8/13/08

Things I never thought I'd have to explain

Melody LOVES zip-up footed winter jammies. I have to hide them from her ten months out of the year, or she will sweat to death, insisting that she wants to leave them on. She would be much happier living in arctic climes, which would provide opportunity for arctic jammies.

In the Great Closet Upheaval of '08, some have apparently resurfaced.

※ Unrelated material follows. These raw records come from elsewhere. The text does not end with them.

(** *** The cost of a field *)

(** [ComplexityRoot]: the functions that may be set for a field.  [main.go] sets none. *)
Record ComplexityRoot := {
  cClearCache : option (Z -> option string -> Z);
  cDeleteStarrocks : option (Z -> string * list MutationFilterInput -> Z);
  cInsertBatchStarrocks : option (Z -> string * list string * list (list GoVal) -> Z);
  cInsertStarrocks : option (Z -> string * list ColumnValueInput -> Z);
  cUpdateStarrocks : option (Z -> string * list ColumnValueInput * list MutationFilterInput -> Z);
  cPrometheusInstant : option (Z -> string * option Time * list PrometheusLabelFilter -> Z);
  cPrometheusRange : option (Z -> PrometheusRangeArgs -> Z);
  cStarrocks : option (Z -> StarrocksArgs -> Z);
  cTemplateList : option (Z -> option Z * option Z -> Z);
  cTemplateQuery : option (Z -> TemplateQueryArgs -> Z);
  (** The fields without arguments, by type and name. *)
  cField : string -> option (Z -> Z);
}.
Definition complexity_fields : list string :=
  ["Mutation.reloadTemplates"; "MutationResult.affectedRows"; "MutationResult.success"; "MutationResult.warning";
   "PageInfo.endCursor"; "PageInfo.hasNextPage"; "PageInfo.hasPreviousPage"; "PageInfo.startCursor";
   "PrometheusDataPoint.timestamp"; "PrometheusDataPoint.value"; "PrometheusInstantResult.resultType"; "PrometheusInstantResult.vectors";
   "PrometheusMatrix.metric"; "PrometheusMatrix.values"; "PrometheusMetricLabel.name"; "PrometheusMetricLabel.value";
   "PrometheusRangeResult.matrices"; "PrometheusRangeResult.resultType"; "PrometheusVector.metric"; "PrometheusVector.value";
   "ReloadTemplatesResult.duration"; "ReloadTemplatesResult.failures"; "ReloadTemplatesResult.successCount";
   "StarRocksConnection.edges"; "StarRocksConnection.nodes"; "StarRocksConnection.pageInfo"; "StarRocksConnection.totalCount";
   "StarRocksEdge.cursor"; "StarRocksEdge.node"; "StarRocksRow.data";
   "TemplateInfo.countEnabled"; "TemplateInfo.description"; "TemplateInfo.name"; "TemplateInfo.parameters";
   "TemplateLoadFailure.error"; "TemplateLoadFailure.name"; "TemplateParameterInfo.defaultValue"; "TemplateParameterInfo.name";
   "TemplateParameterInfo.required"; "TemplateParameterInfo.type"; "TemplateQueryConnection.nodes";
   "TemplateQueryConnection.pageInfo"; "TemplateQueryConnection.totalCount"].
(** A function that is set, on the arguments of the field; refused arguments have no cost. *)
Definition cost {A} (f : option (Z -> A -> Z)) (args : attempt A) (childComplexity : Z) : attempt (Z * bool) :=
  match f with
  | None => Done (0, false)
  | Some f => match args with Done a => Done (f childComplexity a, true) | Failed _ => Done (0, false) | Crashed => Crashed end
  end.
Definition Complexity (root : ComplexityRoot) (zero_time : Time) (ctx : Path) (typeName field : string) (childComplexity : Z)
    (rawArgs : list (string * GoVal)) : attempt (Z * bool) :=
  let key := typeName +:+ "." +:+ field in
  match assoc key
    [("Mutation.clearCache", cost (cClearCache root) (field_Mutation_clearCache_args ctx rawArgs) childComplexity);
     ("Mutation.deleteStarrocks", cost (cDeleteStarrocks root) (field_Mutation_deleteStarrocks_args ctx rawArgs) childComplexity);
     ("Mutation.insertBatchStarrocks", cost (cInsertBatchStarrocks root) (field_Mutation_insertBatchStarrocks_args ctx rawArgs) childComplexity);
     ("Mutation.insertStarrocks", cost (cInsertStarrocks root) (field_Mutation_insertStarrocks_args ctx rawArgs) childComplexity);
     ("Mutation.updateStarrocks", cost (cUpdateStarrocks root) (field_Mutation_updateStarrocks_args ctx rawArgs) childComplexity);
     ("Query.prometheusInstant", cost (cPrometheusInstant root) (field_Query_prometheusInstant_args ctx rawArgs) childComplexity);
     ("Query.prometheusRange", cost (cPrometheusRange root) (field_Query_prometheusRange_args ctx rawArgs zero_time) childComplexity);
     ("Query.starrocks", cost (cStarrocks root) (field_Query_starrocks_args ctx rawArgs) childComplexity);
     ("Query.templateList", cost (cTemplateList root) (field_Query_templateList_args ctx rawArgs) childComplexity);
     ("Query.templateQuery", cost (cTemplateQuery root) (field_Query_templateQuery_args ctx rawArgs) childComplexity)] with
  | Some c => c
  | None =>
      Done (match (if str_in complexity_fields key then cField root key else None) with
            | Some f => (f childComplexity, true)
            | None => (0, false)
            end)
  end.
(** What [main.go] passes. *)
Definition no_complexity : ComplexityRoot := {|
  cClearCache := None; cDeleteStarrocks := None; cInsertBatchStarrocks := None; cInsertStarrocks := None; cUpdateStarrocks := None;
  cPrometheusInstant := None; cPrometheusRange := None; cStarrocks := None; cTemplateList := None; cTemplateQuery := None;
  cField _ := None |}.
(** No field of this server has a cost of its own: gqlgen counts each as one more than its children. *)
Lemma no_own_complexity zero_time ctx typeName field childComplexity rawArgs :
  Complexity no_complexity zero_time ctx typeName field childComplexity rawArgs = Done (0, false).
Proof.
  unfold Complexity, cost. cbn [assoc cClearCache cDeleteStarrocks cInsertBatchStarrocks cInsertStarrocks cUpdateStarrocks cPrometheusInstant
    cPrometheusRange cStarrocks cTemplateList cTemplateQuery no_complexity cField].
  repeat (case_decide; [done|]). by destruct (str_in _ _).
Qed.
End Unmarshal.
(* ===== verification/GraphqlOutput.v ===== *)
(** * internal/graphql/generated/generated.go: the answer

    The [field], [object] and [type] regions of the generated executor: from a selection set
    and the resolvers to the value that is written into [data].  A computation is [X W A]: it
    has a state, the world of the resolvers and the errors added to the response so far, and
    panics with [None].  gqlgen's runtime (collecting fields, resolving one field, the
    concurrent parts) is the class [Gqlgen]; its laws say what the documentation of the
    library says of them and leave the interleaving open. *)
From S2P Require Import Prelude GoStrings Values GoConv FuncMap Json JsonRaw Scalar.
From S2P Require Import Resolver PrometheusResolver TemplateResolver GraphqlInput.
From S2P Require Mutation TemplateEngine TemplateLoader Effects.
Import Mutation (ColumnValueInput, MutationFilterInput, MutationResult, resSuccess, AffectedRows, Warning).

(** ** Computations *)

(** The errors of the response, each with the path of its field. *)
Notation FieldError := (Path * error)%type.
Record St (W : Type) := { world : W; errs : list FieldError }.
Arguments Build_St {W} _ _.
Arguments world {W} _.
Arguments errs {W} _.
Definition X (W A : Type) : Type := St W -> option A * St W.
Definition xret {W A} (a : A) : X W A := fun s => (Some a, s).
Definition xbind {W A B} (m : X W A) (f : A -> X W B) : X W B := fun s =>
  match m s with (Some a, s') => f a s' | (None, s') => (None, s') end.
Definition panic {W A} : X W A := fun s => (None, s).
Definition add_error {W} (ctx : Path) (e : error) : X W unit := fun s =>
  (Some tt, {| world := world s; errs := errs s ++ [(ctx, e)] |}).
Notation "x <== m ; k" := (xbind m (fun x => k)) (at level 100, m at next level, right associativity).
(** The functions by type and field. *)
Definition field_contexts : list (string * list (string * (CollectedField -> FieldContext))) :=
  [("Mutation", [("clearCache", fieldContext_Mutation_clearCache); ("insertStarrocks",
      fieldContext_Mutation_insertStarrocks); ("updateStarrocks", fieldContext_Mutation_updateStarrocks); ("deleteStarrocks",
      fieldContext_Mutation_deleteStarrocks); ("insertBatchStarrocks", fieldContext_Mutation_insertBatchStarrocks);
      ("reloadTemplates", fieldContext_Mutation_reloadTemplates)]);
   ("MutationResult", [("success", fieldContext_MutationResult_success); ("affectedRows",
      fieldContext_MutationResult_affectedRows); ("warning", fieldContext_MutationResult_warning)]);
   ("PageInfo", [("hasNextPage", fieldContext_PageInfo_hasNextPage); ("hasPreviousPage",
      fieldContext_PageInfo_hasPreviousPage); ("startCursor", fieldContext_PageInfo_startCursor); ("endCursor",
      fieldContext_PageInfo_endCursor)]);
   ("PrometheusDataPoint", [("timestamp", fieldContext_PrometheusDataPoint_timestamp); ("value",
      fieldContext_PrometheusDataPoint_value)]);
   ("PrometheusInstantResult", [("resultType", fieldContext_PrometheusInstantResult_resultType); ("vectors",
      fieldContext_PrometheusInstantResult_vectors)]);
   ("PrometheusMatrix", [("metric", fieldContext_PrometheusMatrix_metric); ("values",
      fieldContext_PrometheusMatrix_values)]);
   ("PrometheusMetricLabel", [("name", fieldContext_PrometheusMetricLabel_name); ("value",
      fieldContext_PrometheusMetricLabel_value)]);
   ("PrometheusRangeResult", [("resultType", fieldContext_PrometheusRangeResult_resultType); ("matrices",
      fieldContext_PrometheusRangeResult_matrices)]);
   ("PrometheusVector", [("metric", fieldContext_PrometheusVector_metric); ("value",
      fieldContext_PrometheusVector_value)]);
   ("Query", [("starrocks", fieldContext_Query_starrocks); ("prometheusInstant", fieldContext_Query_prometheusInstant);
      ("prometheusRange", fieldContext_Query_prometheusRange); ("templateQuery", fieldContext_Query_templateQuery);
      ("templateList", fieldContext_Query_templateList); ("__type", fieldContext_Query___type); ("__schema",
      fieldContext_Query___schema)]);
   ("ReloadTemplatesResult", [("successCount", fieldContext_ReloadTemplatesResult_successCount); ("failures",
      fieldContext_ReloadTemplatesResult_failures); ("duration", fieldContext_ReloadTemplatesResult_duration)]);
   ("StarRocksConnection", [("edges", fieldContext_StarRocksConnection_edges); ("nodes",
      fieldContext_StarRocksConnection_nodes); ("pageInfo", fieldContext_StarRocksConnection_pageInfo); ("totalCount",
      fieldContext_StarRocksConnection_totalCount)]);
   ("StarRocksEdge", [("node", fieldContext_StarRocksEdge_node); ("cursor", fieldContext_StarRocksEdge_cursor)]);
   ("StarRocksRow", [("data", fieldContext_StarRocksRow_data)]);
   ("TemplateInfo", [("name", fieldContext_TemplateInfo_name); ("description", fieldContext_TemplateInfo_description);
      ("countEnabled", fieldContext_TemplateInfo_countEnabled); ("parameters", fieldContext_TemplateInfo_parameters)]);
   ("TemplateLoadFailure", [("name", fieldContext_TemplateLoadFailure_name); ("error",
      fieldContext_TemplateLoadFailure_error)]);
   ("TemplateParameterInfo", [("name", fieldContext_TemplateParameterInfo_name); ("type",
      fieldContext_TemplateParameterInfo_type); ("required", fieldContext_TemplateParameterInfo_required); ("defaultValue",
      fieldContext_TemplateParameterInfo_defaultValue)]);
   ("TemplateQueryConnection", [("nodes", fieldContext_TemplateQueryConnection_nodes); ("pageInfo",
      fieldContext_TemplateQueryConnection_pageInfo); ("totalCount", fieldContext_TemplateQueryConnection_totalCount)]);
   ("__Directive", [("name", fieldContext___Directive_name); ("description", fieldContext___Directive_description);
      ("isRepeatable", fieldContext___Directive_isRepeatable); ("locations", fieldContext___Directive_locations); ("args",
      fieldContext___Directive_args)]);
   ("__EnumValue", [("name", fieldContext___EnumValue_name); ("description", fieldContext___EnumValue_description);
      ("isDeprecated", fieldContext___EnumValue_isDeprecated); ("deprecationReason",
      fieldContext___EnumValue_deprecationReason)]);
   ("__Field", [("name", fieldContext___Field_name); ("description", fieldContext___Field_description); ("args",
      fieldContext___Field_args); ("type", fieldContext___Field_type); ("isDeprecated", fieldContext___Field_isDeprecated);
      ("deprecationReason", fieldContext___Field_deprecationReason)]);
   ("__InputValue", [("name", fieldContext___InputValue_name); ("description", fieldContext___InputValue_description);
      ("type", fieldContext___InputValue_type); ("defaultValue", fieldContext___InputValue_defaultValue); ("isDeprecated",
      fieldContext___InputValue_isDeprecated); ("deprecationReason", fieldContext___InputValue_deprecationReason)]);
   ("__Schema", [("description", fieldContext___Schema_description); ("types", fieldContext___Schema_types); ("queryType",
      fieldContext___Schema_queryType); ("mutationType", fieldContext___Schema_mutationType); ("subscriptionType",
      fieldContext___Schema_subscriptionType); ("directives", fieldContext___Schema_directives)]);
   ("__Type", [("kind", fieldContext___Type_kind); ("name", fieldContext___Type_name); ("description",
      fieldContext___Type_description); ("specifiedByURL", fieldContext___Type_specifiedByURL); ("fields",
      fieldContext___Type_fields); ("interfaces", fieldContext___Type_interfaces); ("possibleTypes",
      fieldContext___Type_possibleTypes); ("enumValues", fieldContext___Type_enumValues); ("inputFields",
      fieldContext___Type_inputFields); ("ofType", fieldContext___Type_ofType); ("isOneOf", fieldContext___Type_isOneOf)])].
Definition fieldContext (object name : string) : option (CollectedField -> FieldContext) :=
  fs ← assoc object field_contexts; assoc name fs.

A few details about Melody's anatomy would be pertinent here: Melody is a tiny child. Her weight barely registers at the bottom of growth charts, her height is slightly below average. Her elbow is the widest part of her arm, ditto her knee and her leg.For the longest time, she had a round belly. It was not chubby, though. It was round due to the need to hold organs. But even the belly has slimmed down. She has no butt. No hips. Basically, she resembles a fairy.

The 0-3 month sized clothes that most babies wear for a few short weeks, she wore for nine months. And when I was 9 months pregnant with Charlie and took her shopping to buy a homecoming outfit for a boy and one for a girl, she came home to show daddy the clothes, decided she wanted the girl one, and put the newly born infant sized clothing on her two-and-a-half-year-old body and it fit.

Melody also walked super early. She was nine months and five days old. She weighed all of sixteen pounds. I attribute her early walking to three things: she'd always been really healthy, and had no bouts of illness to set her back; she had no bulk to her and needed no muscle mass to move her tiny self; she is stubborn (like her mother).

So Melody, at age four-and-a-half was trying to wear a pair of size 2T footed jammies. Were it not for the feet, they would have worked as a pair of wooly capris. So I coaxed her into trying a pair of size 3 instead.

They zipped. Barely.

They were stretched taught from tiptoe to shoulder. So tight, that when she laid down on the living room floor in them, she kind of fell in a straight stick form to the ground, where she found herself unable to move. She reached out one arm, and I gave her a boost. She was unbending in her rise from the ground.

She tried to take a step, but ended up on the ground again. I hoisted her up and she goose-stepped around the living room a bit. I could have painted her up to be a nutcracker, really.

After a good stretch of this, she had finally decided that this wasn't working. So she came to me to unzip her jammies, and the following conversation ensued.

Gretchen: Girl, those jammies are so tight, I can see your shoulderblades and your buttcrack.
Melody: What's a buttcrack?

Seriously? She's made it this far and doesn't know what a buttcrack is?

G: Your crack is the . . . well, it is the little crack between the, er, sides of your, well. Huh.
M: I want to see!

Melody, who is unzipped at this point, starts looking for the crack on her jammies. Of course, they have disappeared, much like the lap you lose when you stand up.

G: Well, you can't see them once they're not on . . . Let me show you.

Did I mention that I have a friend over? And, while Christine is a very close friend, she's still a human being with NO interest in seeing what is about to happen next. I stand up, then turn around.


G:See how my booty has two sides to it? And there's a space in the middle? That's my butt crack. And when my jammy bottoms are loose, you really can't see it. But then I give myself a wedgie and, voila!, my buttcrack is revealed.
M: Oh.

And then Melody, wearing naught but a pair of very saggy panties, starts searching for her butt crack with both hands. She is craning her neck, grabbing her rear, trying to twist and turn, but to no avail.

In retrospect, I should have handed her a flashlight.